Objective
A challenge in hypertension-related risk management is identifying which people are likely to develop future complications. To address this, we present administrative-claims based predictive models for hypertension-related complications.
Materials and Methods
We used a national database to select 1,767,559 people with hypertension and extracted 112 features from past claims data based on their ability to predict hypertension complications in the next year. Complications affecting kidney, brain, and heart were grouped by clinical severity into three stages. Extreme gradient boosting binary classifiers for each stage were trained and tuned on 75% of the data, and performance on predicting outcomes for the remaining data and an independent dataset was evaluated.
Results
In the cohort under study, 6%, 17%, and 7% of people experienced a hypertension-related complication of stage 1, stage 2, or stage 3 severity, respectively.

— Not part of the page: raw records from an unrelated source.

Lemma evicts_evict c c' fuel :
  lru.evicts c c' → wf c → (length (lru.ll c) < fuel)%nat → lru.evict fuel c = Ret c'.
Proof.
  intros Hev. revert fuel. induction Hev as [c Hob|c c1 c' Hob Hr Hev IH]; intros fuel Hwf Hlen.
  - destruct fuel; simpl; by rewrite Hob.
  - destruct fuel as [|fuel]; [lia|]. simpl. rewrite Hob, Hr. simpl.
    destruct (lru.Back (lru.ll c)) as [e|] eqn:Hb.
    + apply Back_Some in Hb as [l Hl].
      destruct (RemoveOldest_snoc c l e Hwf Hl)
        as (kv & c1' & _ & _ & Hr' & Hwf1 & Hl1 & _).
      assert (c1' = c1) as -> by congruence. apply IH; [done|].
      rewrite Hl, length_app in Hlen. simpl in Hlen. rewrite Hl1. lia.
    + apply Back_None in Hb. assert (lru.over_budget c = false) as Hob'.
      { eapply evicts_nil; [|done]. by econstructor. }
      congruence.
Qed.

Lemma evict_Loops c :
  wf c → lru.evict (S (length (lru.ll c))) c = Loops → ∀ c', ¬ lru.evicts c c'.
Proof.
  intros Hwf Hl c' Hev. rewrite (evicts_evict c c') in Hl; [done|done|done|lia].
Qed.

(** *** [Add] *)

Lemma Add_inv c k v :
  wf c →
  match lru.Add k v c with
  | Ret c' =>
      wf c' ∧ lru.over_budget c' = false
      ∧ (∃ es, lru.Entry k v :: filter (λ x, lru.key x ≠ k) (lru.entries c)
               = lru.entries c' ++ es
               ∧ lru.world c' = foldr (notify c) (lru.world c) es)
      ∧ lru.maxBytes c' = lru.maxBytes c ∧ lru.OnEvicated c' = lru.OnEvicated c
  | Panic => False
  | Loops => True
  end.
Proof.
  intros Hwf. unfold lru.Add.
  destruct (insert_or_update_spec c k v Hwf) as (c1 & -> & Hwf1 & Hents & Hmb & Hcb & Hw).
  rewrite bind_Ret. pose proof (evict_inv (S (length (lru.ll c1))) c1 Hwf1) as Hinv.
  destruct (lru.evict _ c1) as [c'| |]; [|done|done].
  destruct Hinv as (Hwf' & Hob & _ & (es & Hes & Hwes) & Hmb' & Hcb').
  split_and!; try done; try congruence.
  exists es. split; [congruence|]. rewrite Hwes, Hw. unfold notify. by rewrite Hcb.
Qed.

Lemma Add_Ret c k v :
  wf c → 0 ≤ lru.maxBytes c → ∃ c', lru.Add k v c = Ret c'.
Proof.
  intros Hwf Hmb. unfold lru.Add.
  destruct (insert_or_update_spec c k v Hwf) as (c1 & -> & Hwf1 & _ & Hmb1 & _).
  rewrite bind_Ret. apply evict_terminates; [done|lia|lia].
Qed.

(** *** Sequences of calls *)

Lemma step_inv o c :
  wf c →
  match lru.step o c with
  | Ret c' => wf c' ∧ lru.maxBytes c' = lru.maxBytes c
  | Panic => False
  | Loops => True
  end.
Proof.
  intros Hwf. destruct o as [k|k v|]; simpl.
  - destruct (lru.cache c !! k) as [e|] eqn:Hk.
    + destruct (Get_hit c k e Hwf Hk) as (kv & c' & _ & _ & -> & Hwf' & _ & _ & _ & _ & Hmb & _).
      by simpl.
    + by rewrite Get_miss.
  - pose proof (Add_inv c k v Hwf) as Hinv. destruct (lru.Add k v c); [|done|done].
    by destruct Hinv as (? & _ & _ & ? & _).
  - destruct (lru.Back (lru.ll c)) as [e|] eqn:Hb.
    + apply Back_Some in Hb as [l Hl].
      destruct (RemoveOldest_snoc c l e Hwf Hl) as (kv & c' & _ & _ & -> & Hwf' & _ & _ & _ & Hmb & _).
      by simpl.
    + apply Back_None in Hb. by rewrite RemoveOldest_nil.
Qed.

Lemma step_Ret o c : wf c → 0 ≤ lru.maxBytes c → ∃ c', lru.step o c = Ret c'.
Proof.
  intros Hwf Hmb. destruct o as [k|k v|]; simpl.
  - destruct (lru.cache c !! k) as [e|] eqn:Hk.
    + destruct (Get_hit c k e Hwf Hk) as (kv & c' & _ & _ & -> & _). simpl. eauto.
    + rewrite Get_miss by done. simpl. eauto.
  - by apply Add_Ret.
  - destruct (RemoveOldest_Ret c Hwf) as (c' & -> & _). eauto.
Qed.

Lemma run_inv ops c :
  wf c →
  match lru.run ops c with
  | Ret c' => wf c' ∧ lru.maxBytes c' = lru.maxBytes c
  | Panic => False
  | Loops => True
  end.
Proof.
  revert c. induction ops as [|o ops IH]; intros c Hwf; simpl; [done|].
  pose proof (step_inv o c Hwf) as Hs. destruct (lru.step o c) as [c1| |]; [|done|done].
  destruct Hs as [Hwf1 Hmb1]. simpl. specialize (IH c1 Hwf1).
  destruct (lru.run ops c1); [|done|done]. destruct IH. split; [done|congruence].
Qed.

Lemma run_Ret ops c : wf c → 0 ≤ lru.maxBytes c → ∃ c', lru.run ops c = Ret c'.
Proof.
  revert c. induction ops as [|o ops IH]; intros c Hwf Hmb; simpl; [eauto|].
  destruct (step_Ret o c Hwf Hmb) as [c1 Hs]. pose proof (step_inv o c Hwf) as Hinv.
  rewrite Hs in *. destruct Hinv as [Hwf1 Hmb1]. simpl. apply IH; [done|lia].
Qed.

End LruInvariant.

(** ** The bounded recency cache: the claims *)

Section LruClaims.
Context {V : Type} `{!lru.Value V} {W : Type}.
Implicit Types (c : lru.Cache V W) (kv : lru.entry V) (es : list (lru.entry V)).

Lemma sizes_nonneg es : nonneg es → 0 ≤ sizes es.
Proof.
  induction 1 as [|kv es Hkv _ IH]; simpl; [lia|].
  unfold lru.entry_size. pose proof (len_nonneg (lru.key kv)). lia.
Qed.

Lemma sizes_filter_le (P : lru.entry V → Prop) `{!∀ x, Decision (P x)} es :
  nonneg es → sizes (filter P es) ≤ sizes es.
Proof.
  induction 1 as [|kv es Hkv Hes IH]; [done|].
  rewrite filter_cons. pose proof (len_nonneg (lru.key kv)).
  destruct (decide (P kv)); simpl; unfold lru.entry_size; lia.
Qed.

Lemma nonneg_filter (P : lru.entry V → Prop) `{!∀ x, Decision (P x)} es :
  nonneg es → nonneg (filter P es).
Proof.
  unfold nonneg. rewrite !Forall_forall. intros Hes kv Hkv.
  apply list_elem_of_filter in Hkv as [_ Hkv]. by apply Hes.
Qed.

Lemma Add_exact mb c k v :
  0 < mb → fits mb (k, v) → exact_counter mb c → ∃ c', lru.Add k v c = Ret c' ∧ exact_counter mb c'.
Proof.
  intros Hmb [Hv Hfit] (Hwf & Hmbc & Hnn & Hnb & Hle). simpl in Hv, Hfit.
  destruct (Add_Ret c k v Hwf) as [c' Hadd]; [lia|].
  pose proof (Add_inv c k v Hwf) as Hinv. rewrite Hadd in Hinv.
  destruct Hinv as (Hwf' & Hob & (es & Hes & _) & Hmb' & _).
  exists c'. split; [done|].
  assert (nonneg (lru.Entry k v :: filter (λ x, lru.key x ≠ k) (lru.entries c))) as Hnn1.
  { constructor; [done|]. by apply nonneg_filter. }
  rewrite Hes in Hnn1. apply Forall_app in Hnn1 as [Hnn' Hnnes].
  assert (sizes (lru.entries c') + sizes es ≤ mb + len k + lru.Len v) as Hbound.
  { rewrite <- sizes_app, <- Hes. simpl. unfold lru.entry_size at 1. simpl.
    pose proof (sizes_filter_le (λ x, lru.key x ≠ k) (lru.entries c) Hnn).
    rewrite <- total_size_entries in *. lia. }
  pose proof (sizes_nonneg _ Hnn'). pose proof (sizes_nonneg _ Hnnes).
  assert (lru.nbytes c' = lru.total_size c') as Hnb'.
  { rewrite (wf_nbytes c' Hwf'). apply int64_id. rewrite total_size_entries.
    unfold min_int64, max_int64 in *. lia. }
  split_and!; try done; [congruence|].
  apply over_budget_false in Hob as [Hz|Hle']; [lia|]. rewrite <- Hnb'. lia.
Qed.

Lemma New_exact mb cb (w : W) : 0 < mb → exact_counter mb (lru.New mb cb w).
Proof.
  intros Hmb. split_and!; try done; [apply New_wf|constructor|].
  unfold lru.total_size, lru.entries. simpl. lia.
Qed.


(** The same step under the weakest condition on the sizes: the sum after
    the insertion is one the counter can hold. *)
Lemma Add_in_range mb c k v :
  0 < mb → 0 ≤ lru.Len v → sizes (touch (lru.entries c) (k, v)) ≤ max_int64 →
  exact_counter mb c → ∃ c', lru.Add k v c = Ret c' ∧ exact_counter mb c'.
Proof.
  intros Hmb Hv Hfit (Hwf & Hmbc & Hnn & Hnb & Hle). unfold touch in Hfit.
  destruct (Add_Ret c k v Hwf) as [c' Hadd]; [lia|].
  pose proof (Add_inv c k v Hwf) as Hinv. rewrite Hadd in Hinv.
  destruct Hinv as (Hwf' & Hob & (es & Hes & _) & Hmb' & _).
  exists c'. split; [done|].
  assert (nonneg (lru.Entry k v :: filter (λ x, lru.key x ≠ k) (lru.entries c))) as Hnn1.
  { constructor; [done|]. by apply nonneg_filter. }
  change ((k, v).1) with k in Hfit. change ((k, v).2) with v in Hfit.
  rewrite Hes in Hnn1, Hfit. apply Forall_app in Hnn1 as [Hnn' Hnnes].
  rewrite sizes_app in Hfit.
  pose proof (sizes_nonneg _ Hnn'). pose proof (sizes_nonneg _ Hnnes).
  assert (lru.nbytes c' = lru.total_size c') as Hnb'.
  { rewrite (wf_nbytes c' Hwf'). apply int64_id. rewrite total_size_entries.
    unfold min_int64, max_int64 in *. lia. }
  split_and!; try done; [congruence|].
  apply over_budget_false in Hob as [Hz|Hle']; [lia|]. rewrite <- Hnb'. lia.
Qed.

Lemma adds_in_range mb kvs c n :
  0 < mb → exact_counter mb c → in_range kvs c →
  ∃ c', lru.run (adds (take n kvs)) c = Ret c' ∧ exact_counter mb c'.
Proof.
  intros Hmb. revert c n. induction kvs as [|[k v] kvs IH]; intros c n Hc Hr.
  - rewrite take_nil. exists c. by split.
  - destruct n as [|n]; [exists c; by split|].
    destruct Hr as (Hv & Hsz & Hrest). simpl in Hv, Hrest.
    destruct (Add_in_range mb c k v Hmb Hv Hsz Hc) as (c1 & Hadd & Hc1).
    rewrite Hadd in Hrest.
    destruct (IH c1 n Hc1 Hrest) as (c' & Hrun & Hc'). exists c'. split; [|done].
    simpl. by rewrite Hadd.
Qed.

(** Entries that fit beside a full budget keep the sizes in range. *)
Lemma fits_in_range mb kvs c :
  0 < mb → Forall (fits mb) kvs → exact_counter mb c → in_range kvs c.
Proof.
  intros Hmb Hfits. revert c. induction Hfits as [|[k v] kvs Hkv _ IH]; intros c Hc; [done|].
  destruct (Add_exact mb c k v Hmb Hkv Hc) as (c1 & Hadd & Hc1).
  destruct Hkv as [Hv Hfit]. destruct Hc as (Hwf & _ & Hnn & _ & Hle). simpl in Hv, Hfit.
  split_and!.
  - done.
  - unfold touch. simpl. unfold lru.entry_size at 1. simpl.
    pose proof (sizes_filter_le (λ x, lru.key x ≠ k) (lru.entries c) Hnn).
    rewrite <- total_size_entries in *. lia.
  - simpl. rewrite Hadd. by apply IH.
Qed.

On an independent dataset, models for all three stages performed competitively with other published algorithms by the most commonly reported metric, area under the receiver operating characteristic curve, which ranged from 0.82-0.89. Features that were important across all models for predictions included total medical cost, cost related to hypertension, age, and number of outpatient visits.
Discussion
The model for stage 1 complications, such as left ventricular hypertrophy and retinopathy, is in contrast to other offerings in the field, which focus on more serious issues such as heart failure and stroke, and affords unique opportunities to intervene during earlier stages.
Conclusion
Predictive analytics for hypertension outcomes can be leveraged to help mitigate the immense healthcare burden of uncontrolled hypertension.